There are three basic components of EVM (Javier Pajares, 2011). That is:

  1. Planned Value: It is also known as the estimated cost of the project. This cost is budgeted for the work that should be done in the given period.
  2. Earned Value: It is also known as the amount that you earn by completing your project in the defined period.
  3. Actual Cost: It is the actual amount of money that has been spent to complete the task.

Forecasting with Earned Value Management

Projects can be forecasted with the help of EVM. The following can be forecasted through EVM (Young HoonM, 2009):

  1. Estimate at completion: As the project goes on, there come a lot of problems, which sometimes cause project delays. Due to this, the estimated cost of the project increases. EAC is the forecasted or expected cost of the given project with the passage of time.
  2. Estimate to complete: It is the estimated amount that is required to complete the project from a given point of time.
  3. Variance at completion: This term tells you at the completion of the project about how much money you have spended over your budget or much money you have saved.

Benefits of Earned Value Management

EVM provides a lot of benefits to organizations, sponsors, project managers, and clients as well.
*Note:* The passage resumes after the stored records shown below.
(* ===== verification/TcpLive.v ===== *)
(** * Connections that end by themselves

    A connection that is not established when its keep-alive timer runs down is
    dropped, and one in TIME_WAIT is closed when its 2MSL timer does: however
    the other timers fall, after as many slow ticks as the timer shows there is
    no connection. *)
From S2P Require Import Prelude TcpSeq Mbuf Socket In Inpcb TcpVar TcpReass TcpOutput TcpOutSeq TcpOutSend.
From S2P Require Import TcpInput TcpUser TcpInv TcpSafe TcpWindow TcpAck TcpText TcpCalls TcpReach.

(** ** What a timer leaves when it leaves the connection open *)

Lemma tcp_close_closed w c w' k : tcp_close w c = Ok (w', k) -> exists so, k = Closed so.
Proof. unfold tcp_close. intros E. apply obind_ok in E as (r & _ & [= _ <-]). by eexists. Qed.

Lemma tcp_drop_closed e w c errno w' k : tcp_drop e w c errno = Ok (w', k) -> exists so, k = Closed so.
Proof. unfold tcp_drop. intros E. apply obind_ok in E as (r & _ & E). by eapply tcp_close_closed. Qed.

Lemma output_open_fixed e w c w' c' : env_ok e ->
  (let* r := tcp_output e w c in Ok (r.1.1, Open r.1.2)) = Ok (w', Open c') -> fixed (c_tp c') = fixed (c_tp c).
Proof.
  intros He E. apply obind_ok in E as ([[w1 c1] err] & E & [= <- <-]).
  by destruct (tcp_output_frame _ _ _ _ _ _ He E) as (_ & [_ ?] & _).
Qed.

Lemma timer_rexmt_fixed e w c w' c' : env_ok e -> timer_rexmt e w c = Ok (w', Open c') -> fixed (c_tp c') = fixed (c_tp c).
Proof.
  intros He E. unfold timer_rexmt in E. destruct (_ <? _).
  { apply tcp_drop_closed in E as [so E]. done. }
  apply obind_ok in E as (v & _ & E). apply output_open_fixed in E; [|done]. rewrite E. clear E.
  set (c1 := if _ || _ then _ else _). assert (E1 : fixed (c_tp c1) = fixed (c_tp c)) by (unfold c1; by destruct (_ || _)).
  unfold on_tp. tsimp. by destruct (_ && _).
Qed.

Lemma timer_persist_fixed e w c w' c' : env_ok e -> timer_persist e w c = Ok (w', Open c') -> fixed (c_tp c') = fixed (c_tp c).
Proof.
  intros He E. unfold timer_persist in E. apply obind_ok in E as (tp & E0 & E).
  apply obind_ok in E as ([[w1 c1] err] & E & [= <- <-]).
  destruct (tcp_output_frame _ _ _ _ _ _ He E) as (_ & [_ F] & _).
  unfold tcp_setpersist in E0. destruct (nz _); [done|]. injection E0 as <-. exact F.
Qed.

(** The state stays, and the timers that did not go off; those that end the
    connection did not go off. *)
Lemma tcp_timers_open e w c i w' c' : env_ok e -> tcp_timers e w c i = Ok (w', Open c') ->
  t_state (c_tp c') = t_state (c_tp c) /\ (i <> TCPT_KEEP -> t_keep (c_tp c') = t_keep (c_tp c)) /\
  (i <> TCPT_2MSL -> t_2msl (c_tp c') = t_2msl (c_tp c)) /\
  (i = TCPT_KEEP -> TCPS_ESTABLISHED <= t_state (c_tp c)) /\ (i = TCPT_2MSL -> t_state (c_tp c) <> TCPS_TIME_WAIT).
Proof.
  intros He E. destruct i; cbn [tcp_timers] in E.
  - apply timer_rexmt_fixed in E; [|done]. by injection E as _ -> -> ->.
  - apply timer_persist_fixed in E; [|done]. by injection E as _ -> -> ->.
  - unfold timer_keep in E. destruct (Z.ltb_spec (t_state (c_tp c)) TCPS_ESTABLISHED) as [|Hst].
    { apply tcp_drop_closed in E as [so E]. done. }
    destruct (_ && _); [destruct (_ <=? _); [apply tcp_drop_closed in E as [so E]; done|apply obind_ok in E as (w1 & _ & E)]|]; by injection E as _ <-.
  - unfold timer_2msl in E. destruct (Z.eqb_spec (t_state (c_tp c)) TCPS_TIME_WAIT) as [Hst|Hst]; cbn [negb andb] in E.
    { apply tcp_close_closed in E as [so E]. done. }
    destruct (_ <=? _); [by injection E as _ <-|]. apply tcp_close_closed in E as [so E]. done.
Qed.

(** ** A slow tick *)

(** Whether the connection is over when the timer runs down. *)
Definition waits (tp : tcpcb) (i : timer) : Prop :=
  match i with
  | TCPT_KEEP => t_state tp < TCPS_ESTABLISHED
  | TCPT_2MSL => t_state tp = TCPS_TIME_WAIT
  | _ => False
  end.

#[local] Instance timer_eq_dec : EqDecision timer.
Proof. solve_decision. Defined.

Lemma waits_same tp tp' i : t_state tp' = t_state tp -> waits tp i -> waits tp' i.
Proof. intros E. destruct i; cbn [waits]; by rewrite ?E. Qed.

(** Setting one timer. *)
Lemma set_timer_other tp j v i : i <> j -> t_timer (set_timer tp j v) i = t_timer tp i.
Proof. by destruct i, j. Qed.
Lemma set_timer_same tp i v : t_timer (set_timer tp i v) i = v.
Proof. by destruct i. Qed.
Lemma set_timer_state tp j v : t_state (set_timer tp j v) = t_state tp.
Proof. by destruct j. Qed.

(** A timer that goes off and leaves the connection open is another one. *)
Lemma fired_waits e w c j w' c' i : env_ok e -> tcp_timers e w c j = Ok (w', Open c') -> waits (c_tp c) i ->
  i <> j /\ waits (c_tp c') i /\ t_timer (c_tp c') i = t_timer (c_tp c) i.
Proof.
  intros He E Hw. destruct (tcp_timers_open _ _ _ _ _ _ He E) as (E1 & E2 & E3 & H1 & H2).
  assert (Hne : i <> j).
  { intros ->. destruct j; try done; cbn [waits] in Hw; [specialize (H1 eq_refl); lia|by specialize (H2 eq_refl)]. }
  split; [done|]. split; [by eapply waits_same|].
  destruct i; try done; cbn [t_timer]; [apply E2|apply E3]; congruence.
Qed.

Lemma slowtimo_loop_waits e i l w c w' c' : env_ok e -> tcp_inv w c -> NoDup l -> waits (c_tp c) i -> 0 < t_timer (c_tp c) i ->
  slowtimo_loop e l w c = Ok (w', Open c') ->
  waits (c_tp c') i /\
  (i ∈ l -> t_timer (c_tp c') i = t_timer (c_tp c) i - 1 /\ 1 < t_timer (c_tp c) i) /\
  (i ∉ l -> t_timer (c_tp c') i = t_timer (c_tp c) i).
Proof.
  intros He. revert w c. induction l as [|j l IH]; intros w c I Hnd Hw Hpos E; cbn [slowtimo_loop] in E.
  { injection E as <- <-. split; [|split; [by intros ?%not_elem_of_nil|intros _]];
      destruct i; try done; unfold on_tp; tsimp; by destruct (nz _). }
  apply NoDup_cons in Hnd as [Hj Hnd]. rewrite elem_of_cons.
  destruct (nz (t_timer (c_tp c) j)) eqn:En; unfold nz in En.
  2: { assert (Hne : i <> j) by (intros ->; lia). destruct (IH w c I Hnd Hw Hpos E) as (H1 & H2 & H3).
       split; [done|]. split; [intros [?|?]; [done|auto]|]. intros [_ ?]%Decidable.not_or. auto. }
  assert (Hb : 1 <= t_timer (c_tp c) j < 2 ^ 15).
  { pose proof (inv_timers _ _ I) as T. unfold timers_ok, TCPTV_MAX, TCPTV_MAXIDLE, TCPTV_KEEP, PR_SLOWHZ in T.
    destruct j; cbn [t_timer] in *; lia. }
  rewrite s16_small in E by lia. set (v := t_timer (c_tp c) j - 1) in E.
  pose proof (set_timer_inv w c j v I ltac:(unfold v; lia)) as I1. set (c1 := on_tp _ c) in *.
  assert (W1 : waits (c_tp c1) i) by (eapply waits_same; [apply set_timer_state|done]).
  destruct (v =? 0) eqn:Ev.
  - destruct (tcp_timers e w c1 j) as [[w2 k2]| |] eqn:E2; [|done..]. cbn [obind fst snd] in E.
    destruct k2 as [c2|so]; [|done]. destruct (fired_waits e w c1 j w2 c2 i He E2 W1) as (Hne & W2 & T2).
    destruct (tcp_timers_ok e (t_state (c_tp c1)) w c1 j He I1) as (w3 & k3 & E3 & K3 & _); [done|apply (timer_ready w c j v I); lia|].
    rewrite E2 in E3. injection E3 as <- <-.
    change (t_timer (c_tp c1) i) with (t_timer (set_timer (c_tp c) j v) i) in T2. rewrite set_timer_other in T2 by done.
    destruct (IH w2 c2 K3 Hnd W2 ltac:(lia) E) as (H1 & H2 & H3). rewrite T2 in *.
    split; [done|]. split; [intros [?|?]; [done|auto]|]. intros [_ ?]%Decidable.not_or. auto.
  - destruct (decide (i = j)) as [->|Hne].
    + assert (T1 : t_timer (c_tp c1) j = v) by apply set_timer_same.
      destruct (IH w c1 I1 Hnd W1 ltac:(lia) E) as (H1 & _ & H3). specialize (H3 Hj).
      split; [done|]. split; [intros _; lia|]. intros [? _]%Decidable.not_or. done.
    + assert (T1 : t_timer (c_tp c1) i = t_timer (c_tp c) i) by by apply set_timer_other.
      destruct (IH w c1 I1 Hnd W1 ltac:(lia) E) as (H1 & H2 & H3). rewrite T1 in *.
      split; [done|]. split; [intros [?|?]; [done|auto]|]. intros [_ ?]%Decidable.not_or. auto.
Qed.

(** ** Slow ticks without end *)

(** [n] slow ticks; a closed connection has none. *)
Fixpoint slow_ticks (e : env) (n : nat) (w : world) (k : connection) : outcome (world * connection) :=
  match n, k with
  | S n, Open c => let* r := tcp_step e w c SlowTick in slow_ticks e n r.1 r.2
  | _, _ => Ok (w, k)
  end.

Lemma slow_tick_waits e w c i w' c' : env_ok e -> tcp_inv w c -> waits (c_tp c) i -> 0 < t_timer (c_tp c) i ->
  tcp_step e w c SlowTick = Ok (w', Open c') -> waits (c_tp c') i /\ t_timer (c_tp c') i = t_timer (c_tp c) i - 1 /\
    1 < t_timer (c_tp c) i.
Proof.
  intros He I Hw Hpos E. cbn [tcp_step] in E. apply obind_ok in E as ([w1 k1] & E & [= <- ->]).
  assert (Hnd : NoDup [TCPT_REXMT; TCPT_PERSIST; TCPT_KEEP; TCPT_2MSL]) by by_compute.
  destruct (slowtimo_loop_waits e i _ w c w1 c' He I Hnd Hw Hpos E) as (H1 & H2 & _).
  split; [done|]. apply H2. destruct i; by_compute.
Qed.

Lemma slow_ticks_end e n w c i : env_ok e -> tcp_inv w c -> waits (c_tp c) i -> 0 < t_timer (c_tp c) i <= Z.of_nat n ->
  exists w' so, slow_ticks e n w (Open c) = Ok (w', Closed so).
Proof.
  intros He. revert w c. induction n as [|n IH]; intros w c I Hw Hn; [lia|]. cbn [slow_ticks].
  destruct (tcp_step_ok e w c SlowTick He I Logic.I) as (w1 & k1 & E & K & _). rewrite E. cbn [obind fst snd].
  destruct k1 as [c1|so]; [|destruct n; by eexists _, _].
  destruct (slow_tick_waits e w c i w1 c1 He I Hw ltac:(lia) E) as (W1 & T1 & H1).
  apply IH; [done|done|lia].
Qed.

(** ** Property *)

(** C28: an embryonic connection (no established peer yet) whose keep-alive timer
    shows at most [n] ticks is gone after [n] slow ticks, and so is one in
    TIME_WAIT whose 2MSL timer does, whatever the other timers do meanwhile and
    from whatever state it has reached. *)
Theorem tcp_waiting_ends e w c i n : env_ok e -> reachable e w (Open c) -> waits (c_tp c) i ->
  0 < t_timer (c_tp c) i <= Z.of_nat n ->
  exists w' so, slow_ticks e n w (Open c) = Ok (w', Closed so).
Proof. intros He H. exact (slow_ticks_end e n w c i He (reachable_inv e w _ He H)). Qed.

(** A connection that has sent its SYN and gets no answer. *)
Definition sample_connecting : world * conn :=
  match tcp_step sample_env sample_begun.1 sample_begun.2 sample_connect with
  | Ok (w, Open c) => (w, c)
  | _ => sample_begun
  end.

Lemma sample_connecting_reachable : reachable sample_env sample_connecting.1 (Open sample_connecting.2).
Proof.
  apply (reach_step _ sample_begun.1 sample_begun.2 sample_connect); [exact sample_begun_reachable| |vm_compute; reflexivity].
  split; [|reflexivity]. split; [by_compute|]. intros laddr. exists 1024. split; [by_compute|reflexivity].
Qed.

Lemma tcp_waiting_ends_witness : exists w' so,
  slow_ticks sample_env (Z.to_nat TCPTV_KEEP) sample_connecting.1 (Open sample_connecting.2) = Ok (w', Closed so).
Proof.
  apply (tcp_waiting_ends sample_env _ _ TCPT_KEEP).
  - exact sample_env_ok.
  - exact sample_connecting_reachable.
  - vm_compute. reflexivity.
  - vm_compute. split; [reflexivity|discriminate].
Defined.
EVM provides better command over the components of the projects, which are cost, time, and scope. With the help of EVM, one can easily find out the glitches in the project at the initial stage and resolve those problems proactively. It gives the client a clear insight into the project and makes him confident that his project will succeed. It helps you calculate the remaining period of the project, with the help of which you can calculate the expected cost. With the help of EVM, you can easily identify the areas in which you may face risks in the future.

References

Kwak, Y. H., & Anbari, F. T. (2009). Analyzing project management research: Perspectives from top management journals. International Journal of Project Management27(5), 435-446.

Lipke, W., Zwikael, O., Henderson, K., & Anbari, F. (2009). Prediction of project outcome: The application of statistical methods to earned value management and earned schedule performance indexes. International journal of project management27(4), 400-407.

Lipke, W., Zwikael, O., Henderson, K., & Anbari, F. (2009). Prediction of project outcome: The application of statistical methods to earned value management and earned schedule performance indexes. International journal of project management27(4), 400-407.

Schwalbe, K. (2015). Information technology project management. Cengage Learning.